Source material
(* ===== verification/Sha256.v ===== *)
(** * SHA-256 (FIPS 180-4), Go's [crypto/sha256]

    The digests that bind prompts, tokens, idempotency keys and grant
    identities are computed, not assumed.  No theorem relies on the absence
    of collisions: the statements compare digests, as the code does. *)

From S2P Require Import Prelude GoString.
From Stdlib Require Import Ascii.

Local Open Scope Z_scope.

Definition w32 (z : Z) : Z := Z.land z 4294967295.
Definition rotr (n x : Z) : Z := Z.lor (Z.shiftr x n) (w32 (Z.shiftl x (32 - n))).
Definition not32 (x : Z) : Z := Z.lxor x 4294967295.
Definition big_sigma0 (x : Z) : Z := Z.lxor (rotr 2 x) (Z.lxor (rotr 13 x) (rotr 22 x)).
Definition big_sigma1 (x : Z) : Z := Z.lxor (rotr 6 x) (Z.lxor (rotr 11 x) (rotr 25 x)).
Definition small_sigma0 (x : Z) : Z := Z.lxor (rotr 7 x) (Z.lxor (rotr 18 x) (Z.shiftr x 3)).
Definition small_sigma1 (x : Z) : Z := Z.lxor (rotr 17 x) (Z.lxor (rotr 19 x) (Z.shiftr x 10)).
Definition choose (e f g : Z) : Z := Z.lxor (Z.land e f) (Z.land (not32 e) g).
Definition majority (a b c : Z) : Z := Z.lxor (Z.land a b) (Z.lxor (Z.land a c) (Z.land b c)).

Definition round_constants : list Z :=
  [1116352408; 1899447441; 3049323471; 3921009573; 961987163; 1508970993; 2453635748; 2870763221;
   3624381080; 310598401; 607225278; 1426881987; 1925078388; 2162078206; 2614888103; 3248222580;
   3835390401; 4022224774; 264347078; 604807628; 770255983; 1249150122; 1555081692; 1996064986;
   2554220882; 2821834349; 2952996808; 3210313671; 3336571891; 3584528711; 113926993; 338241895;
   666307205; 773529912; 1294757372; 1396182291; 1695183700; 1986661051; 2177026350; 2456956037;
   2730485921; 2820302411; 3259730800; 3345764771; 3516065817; 3600352804; 4094571909; 275423344;
   430227734; 506948616; 659060556; 883997877; 958139571; 1322822218; 1537002063; 1747873779;
   1955562222; 2024104815; 2227730452; 2361852424; 2428436474; 2756734187; 3204031479; 3329325298].

Definition initial_hash : list Z :=
  [1779033703; 3144134277; 1013904242; 2773480762; 1359893119; 2600822924; 528734635; 1541459225].

(** Message padding to whole 64-byte blocks. *)
Definition be_bytes (n : nat) (z : Z) : list Z :=
  (λ i, Z.land (Z.shiftr z (8 * Z.of_nat i)) 255) <$> reverse (seq 0 n).
Definition pad (msg : list Z) : list Z :=
  let l := Z.of_nat (length msg) in
  let zeros := Z.to_nat ((55 - l) mod 64) in
  msg ++ [128] ++ replicate zeros 0 ++ be_bytes 8 (8 * l).

Fixpoint words_of (bs : list Z) : list Z :=
  match bs with
  | a :: b :: c :: d :: r => (a * 16777216 + b * 65536 + c * 256 + d) :: words_of r
  | _ => []
  end.

(** The schedule is kept newest-first: [w t-1 :: w t-2 :: ...]. *)
Fixpoint extend (n : nat) (w : list Z) : list Z :=
  match n with
  | O => w
  | S n' =>
    let at_ i := nth i w 0 in
    extend n' (w32 (small_sigma1 (at_ 1%nat) + at_ 6%nat + small_sigma0 (at_ 14%nat) + at_ 15%nat) :: w)
  end.

Fixpoint compress (st : list Z) (kw : list (Z * Z)) : list Z :=
  match kw with
  | [] => st
  | (k, w) :: kw' =>
    match st with
    | [a; b; c; d; e; f; g; h] =>
      let t1 := h + big_sigma1 e + choose e f g + k + w in
      let t2 := big_sigma0 a + majority a b c in
      compress [w32 (t1 + t2); a; b; c; w32 (d + t1); e; f; g] kw'
    | _ => st
    end
  end.

Definition process_block (h : list Z) (block : list Z) : list Z :=
  let schedule := reverse (extend 48 (reverse (words_of block))) in
  zip_with (λ x y, w32 (x + y)) h (compress h (zip round_constants schedule)).

Fixpoint blocks (n : nat) (bs : list Z) : list (list Z) :=
  match n with
  | O => []
  | S n' => take 64 bs :: blocks n' (drop 64 bs)
  end.

Definition sha256_bytes (msg : list Z) : list Z :=
  let p := pad msg in
  let h := foldl process_block initial_hash (blocks (length p / 64)%nat p) in
  concat ((λ x, be_bytes 4 x) <$> h).

Definition sha256 (s : string) : string :=
  String.string_of_list_ascii (byte_of <$> sha256_bytes (byte_val <$> bytes s)).

(** [hex.EncodeToString(sha256.Sum256(s))] *)
Definition sha256_hex (s : string) : string := hex_encode (sha256 s).

(** The test vectors of the standard. *)
Example sha256_abc :
  sha256_hex "abc" = "ba7816bf8f01cfea414140de5dae2223b00361a396177a9cb410ff61f20015ad"%string.
Proof. vm_compute. reflexivity. Qed.

Example sha256_two_blocks :
  sha256_hex "abcdbcdecdefdefgefghfghighijhijkijkljklmklmnlmnomnopnopq" =
  "248d6a61d20638b8e5c026930c3e6039a33ce45964ff2167f6ecedd419db06c1"%string.
Proof. vm_compute. reflexivity. Qed.

#[global] Arguments sha256 : simpl never.
#[global] Arguments sha256_hex : simpl never.

(** The digest always has 32 bytes, its hexadecimal form 64 characters. *)
Lemma length_be_bytes n z : length (be_bytes n z) = n.
Proof. unfold be_bytes. by rewrite length_fmap, length_reverse, length_seq. Qed.

Lemma length_compress kw st : length st = 8%nat → length (compress st kw) = 8%nat.
Proof.
  revert st. induction kw as [|[k w] kw IH]; intros st Hst; [done|].
  do 9 (destruct st as [|? st]; try discriminate Hst). by apply IH.
Qed.

Lemma length_process_block h b : length h = 8%nat → length (process_block h b) = 8%nat.
Proof.
  intros Hh. unfold process_block.
  rewrite length_zip_with, (length_compress _ h Hh), Hh. reflexivity.
Qed.

Lemma length_sha256_fold l h :
  length h = 8%nat → length (foldl process_block h l) = 8%nat.
Proof. revert h. induction l; intros h Hh; [done|]. by apply IHl, length_process_block. Qed.

Lemma length_concat_be4 h : length (concat ((λ x, be_bytes 4 x) <$> h)) = (4 * length h)%nat.
Proof.
  induction h as [|x h IH]; [done|]. rewrite fmap_cons. cbn [concat].
  rewrite length_app, length_be_bytes. cbn [length]. rewrite IH. lia.
Qed.

Lemma length_string_of_list l : String.length (String.string_of_list_ascii l) = length l.
Proof. induction l; simpl; congruence. Qed.

Lemma length_sha256 s : String.length (sha256 s) = 32%nat.
Proof.
  unfold sha256, sha256_bytes.
  rewrite length_string_of_list, length_fmap, length_concat_be4, length_sha256_fold; done.
Qed.

Lemma length_hex_encode s : String.length (hex_encode s) = (2 * String.length s)%nat.
Proof. induction s as [|c s IH]; simpl; lia. Qed.

Lemma length_sha256_hex s : String.length (sha256_hex s) = 64%nat.
Proof. unfold sha256_hex. by rewrite length_hex_encode, length_sha256. Qed.

(** ** Hexadecimal round trip *)

Lemma hex_val_digit z : 0 <= z < 16 → hex_val (hex_digit z) = Some z.
Proof.
  intros Hz. assert (z ∈ (Z.of_nat <$> seq 0 16)) as Hin.
  { apply list_elem_of_fmap. exists (Z.to_nat z). rewrite elem_of_seq. lia. }
  repeat (apply elem_of_cons in Hin as [->|Hin]; [reflexivity|]). by apply elem_of_nil in Hin.
Qed.

Lemma byte_val_of z : 0 <= z < 256 → byte_val (byte_of z) = z.
Proof. intros Hz. unfold byte_val, byte_of. rewrite N_ascii_embedding; lia. Qed.
Lemma byte_val_range c : 0 <= byte_val c < 256.
Proof.
  unfold byte_val. pose proof (N_ascii_bounded c). lia.
Qed.

Lemma byte_of_val c : byte_of (byte_val c) = c.
Proof. unfold byte_of, byte_val. by rewrite N2Z.id, ascii_N_embedding. Qed.

Lemma hex_decode_encode s : hex_decode (hex_encode s) = Some s.
Proof.
  induction s as [|c s IH]; [done|]. cbn [hex_encode hex_decode].
  pose proof (byte_val_range c).
  rewrite (hex_val_digit (byte_val c / 16))
    by (split; [apply Z.div_pos | apply Z.div_lt_upper_bound]; lia).
  rewrite (hex_val_digit (byte_val c mod 16)) by (apply Z.mod_pos_bound; lia).
  rewrite IH. replace (16 * (byte_val c / 16) + byte_val c mod 16) with (byte_val c)
    by (pose proof (Z.div_mod (byte_val c) 16); lia).
  by rewrite byte_of_val.
Qed.

Lemma hex_encode_inj s t : hex_encode s = hex_encode t → s = t.
Proof. intros H. apply (f_equal hex_decode) in H. rewrite !hex_decode_encode in H. by simplify_eq. Qed.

Directions for this task
Go back to the listing above. Copy word for word the lines from the one with "Definition choose (e" through the one with "2554220882; 2821834349; 2952996808;", and nothing more.

Problem solution
Definition choose (e f g : Z) : Z := Z.lxor (Z.land e f) (Z.land (not32 e) g).
Definition majority (a b c : Z) : Z := Z.lxor (Z.land a b) (Z.lxor (Z.land a c) (Z.land b c)).

Definition round_constants : list Z :=
  [1116352408; 1899447441; 3049323471; 3921009573; 961987163; 1508970993; 2453635748; 2870763221;
   3624381080; 310598401; 607225278; 1426881987; 1925078388; 2162078206; 2614888103; 3248222580;
   3835390401; 4022224774; 264347078; 604807628; 770255983; 1249150122; 1555081692; 1996064986;
   2554220882; 2821834349; 2952996808; 3210313671; 3336571891; 3584528711; 113926993; 338241895;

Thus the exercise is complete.